NAMELIST can now write into an internal file. If it could write into an allocatable character variable (it is a little dusty whether you should always have a seperate header and terminator or you can use just one line; I think everyone but IBM allows just one line(?)) then you could write a parser procedure to convert to the other formats (some of the above links come close) for at least simple cases. So you could define a NAMELIST, write to an internal file, and convert and write the internal file. Less optimally, a Fortran SCRATCH file could be used as the buffer. I played with doing that with command line arguments so it is feasible for the simpler cases and allows for using the current NAMELIST group syntax from the user’s perspective.

2 Likes

I think historically one of the biggest knocks against NAMELIST was the memory overhead that it generated. My now fuzzy memory seems to remember that the first DEC VAX compiler I used (around 1981) didn’t support NAMELIST natively but you could buy an add on package that provided support. I use them occasionally during code development since its an easy way to set up test programs etc. For my production level codes I write my own parser. IMHO, I think two of the biggest roadblocks to a general IO library are the lack of a real string class and no native support for dictionaries/hashmaps etc.

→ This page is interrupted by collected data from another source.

(* ===== verification/NetBytes.v ===== *)
(** * kernel/net.c: byte order, checksums, classes of addresses, saturating time *)

From S2P Require Import Prelude TcpSegment NetState.

(** A pointer with its size is the list of the bytes it covers. *)
Definition size (bytes : list Z) : Z := Z.of_nat (length bytes).

(** The [n] bytes at [p]: the range is checked. *)
Definition sub (bytes : list Z) (p n : Z) : option (list Z) :=
  if (0 <=? p) && (0 <=? n) && (p + n <=? size bytes)
  then Some (slice bytes (Z.to_nat p) (Z.to_nat n)) else None.

(** [bytes_copy(l + p, v, size)], with the range checked. *)
Definition put (l : list Z) (p : Z) (v : list Z) : option (list Z) :=
  if (0 <=? p) && (p + size v <=? size l) then Some (memcpy_at l (Z.to_nat p) v) else None.

Definition bytes_equal (left right : list Z) : bool :=
  fold_left (fun difference '(a, b) => Z.lor difference (u8 (Z.lxor a b))) (zip left right) 0 =? 0.

Definition read_u16_be (bytes : list Z) (p : Z) : option Z := read_u16 bytes p.
Definition read_u32_be (bytes : list Z) (p : Z) : option Z := read_u32 bytes p.

(** The bytes [write_u16_be] and [write_u32_be] store. *)
Definition write_u16_be (value : Z) : list Z := [u8 (Z.shiftr value 8); u8 value].
Definition write_u32_be (value : Z) : list Z :=
  [u8 (Z.shiftr value 24); u8 (Z.shiftr value 16); u8 (Z.shiftr value 8); u8 value].

(** ** Checksums *)

Fixpoint checksum_add (sum : Z) (bytes : list Z) : Z :=
  match bytes with
  | hi :: lo :: rest => checksum_add (u32 (sum + Z.lor (u16 (Z.shiftl hi 8)) lo)) rest
  | [last] => u32 (sum + u32 (Z.shiftl last 8))
  | [] => sum
  end.

(** [while ((sum >> 16) != 0u)], 8 rounds at most. *)
Fixpoint checksum_fold (fuel : nat) (sum : Z) : option Z :=
  match fuel with
  | O => None
  | S fuel' =>
      if Z.shiftr sum 16 =? 0 then Some sum
      else checksum_fold fuel' (u32 (Z.land sum 0xFFFF + Z.shiftr sum 16))
  end.

Definition checksum_finish (sum : Z) : option Z := sum ← checksum_fold 8 sum; Some (u16 (Z.lnot sum)).

Definition internet_checksum (bytes : list Z) : option Z := checksum_finish (checksum_add 0 bytes).

Definition transport_checksum (source_ip destination_ip protocol : Z) (bytes : list Z) : option Z :=
  let pseudo_header :=
    write_u32_be source_ip ++ write_u32_be destination_ip ++ [0; protocol] ++ write_u16_be (u16 (size bytes)) in
  checksum_finish (checksum_add (checksum_add 0 pseudo_header) bytes).

(** ** Addresses *)

Definition broadcast_mac : list Z := replicate (Z.to_nat NET_ETHERNET_ADDRESS_SIZE) 0xFF.

Definition mac_is_broadcast (m : list Z) : bool := bytes_equal m broadcast_mac.
Definition mac_is_zero (m : list Z) : bool := bytes_equal m (zeros NET_ETHERNET_ADDRESS_SIZE).
Definition mac_is_valid_source (m : list Z) : bool :=
  negb (mac_is_zero m) && negb (mac_is_broadcast m) && (Z.land (znth m 0) 1 =? 0).

Definition ipv4_is_multicast (ip : Z) : bool := Z.land ip 0xF0000000 =? 0xE0000000.

Definition ipv4_is_usable_unicast (ip : Z) : bool :=
  let first_octet := u8 (Z.shiftr ip 24) in
  negb (first_octet =? 0) && negb (first_octet =? 127) && (first_octet <? 224) && negb (ip =? UINT32_MAX).

Definition ipv4_netmask_is_valid (mask : Z) : bool :=
  if mask =? 0 then false
  else let host_bits := u32 (Z.lnot mask) in Z.land host_bits (u32 (host_bits + 1)) =? 0.

Definition ipv4_is_subnet_broadcast (stack : net_stack) (ip : Z) : bool :=
  let mask := netmask (ipv4 stack) in
  if (address (ipv4 stack) =? 0) || (mask =? 0) || (mask =? UINT32_MAX) then false
  else ip =? Z.lor (Z.land (address (ipv4 stack)) mask) (u32 (Z.lnot mask)).

Definition ipv4_is_broadcast (stack : net_stack) (ip : Z) : bool :=
  (ip =? UINT32_MAX) || ipv4_is_subnet_broadcast stack ip.

Definition ipv4_is_on_link (stack : net_stack) (ip : Z) : bool :=
  if address (ipv4 stack) =? 0 then false
  else (netmask (ipv4 stack) =? 0) ||
       (Z.land (address (ipv4 stack)) (netmask (ipv4 stack)) =? Z.land ip (netmask (ipv4 stack))).

Definition ipv4_destination_is_local (stack : net_stack) (ip : Z) : bool :=
  if (ip =? UINT32_MAX) || ipv4_is_subnet_broadcast stack ip then true
  else negb (address (ipv4 stack) =? 0) && (ip =? address (ipv4 stack)).

(** ** Time *)

Definition saturating_add_u64 (value addition : Z) : Z :=
  if UINT64_MAX - value <? addition then UINT64_MAX else value + addition.
Definition seconds_to_ms (seconds : Z) : Z := u64 (seconds * 1000).
Definition deadline_reached (now_ms deadline_ms : Z) : bool := deadline_ms <=? now_ms.

(** * Lemmas *)

(** ** Windows *)

Lemma size_nonneg l : 0 <= size l.
Proof. unfold size. lia. Qed.

Lemma size_app l r : size (l ++ r) = size l + size r.
Proof. unfold size. rewrite length_app. lia. Qed.

Lemma size_cons x l : size (x :: l) = 1 + size l.
Proof. unfold size. cbn [length]. lia. Qed.

Lemma sub_Some bytes p n :
  0 <= p -> 0 <= n -> p + n <= size bytes ->
  exists s, sub bytes p n = Some s /\ size s = n /\ s = slice bytes (Z.to_nat p) (Z.to_nat n).
Proof.
  intros H1 H2 H3. unfold sub. rewrite (proj2 (Z.leb_le 0 p)), (proj2 (Z.leb_le 0 n)), (proj2 (Z.leb_le (p + n) _)) by done.
  eexists. split; [done|]. split; [|done]. unfold size in *. rewrite length_slice by lia. lia.
Qed.

Lemma sub_inv bytes p n s :
  sub bytes p n = Some s ->
  0 <= p /\ 0 <= n /\ p + n <= size bytes /\ s = slice bytes (Z.to_nat p) (Z.to_nat n) /\ size s = n.
Proof.
  unfold sub. intros H. destruct (Z.leb_spec 0 p); [|done]. destruct (Z.leb_spec 0 n); [|done].
  destruct (Z.leb_spec (p + n) (size bytes)); [|done]. apply (inj Some) in H as <-.
  split_and!; try done. unfold size in *. rewrite length_slice by lia. lia.
Qed.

You could have used DTIO if the JSON table was defined as a Fortran unit and had a simple linear structure, but that’s not the case:

type(mytype) :: var
write(unit,'(DTjson)') var

With the current facilities, I think the closest you can get to a decent UX is by defining a parent abstract class:

type, abstract :: jsonifiable
   contains
   procedure(to_json) :: write
   procedure(from_json) :: read
end type

So that each parent derived type would call it for all children and you get the nested structure. However, Fortran has no multiple inheritance, so basically all derived types in the program would need to extend this “superclass”. No free lunch here.

1 Like

Or, try to emulate traits, as I desired to do recently, which has its downsides: Traits/interfaces in Fortran?

I opened up an issue for this introspection proposal at Introspection in Fortran for generic file I/O libraries (TOML, JSON, NPZ, etc.) · Issue #331 · j3-fortran/fortran_proposals · GitHub.

1 Like

Native hash map would really take Fortran from toy language to usable general purpose language when you’re trying to write simple programs that solve the typical coding challenge type problems.

Yes it’s possible to use someone else’s library, or even write your own module for hash maps, but this is a feature expected to have native language support in a “Modern” language (such as Modern Fortran).

It’s not native, but I’ve found that the stdlib hashmap implement to work very well. Seems to be memory efficient, scales up to 1e7 and higher entries in my case, and relatively fast. Hopefully the community can continue to improve and adopt it.

1 Like

Chapel seems to have the “Reflection” module in the standard library. I’ve never tried it before (so not sure about details…), but it might be useful to create custom I/O libraries in Chapel.
https://chapel-lang.org/docs/modules/standard/Reflection.html

EDIT: I’ve read the page a bit more, and the module seems still missing “setField()” thing? (something like setfield! in Julia). If possible, I hope both “get” and “set” functionalities will be provided.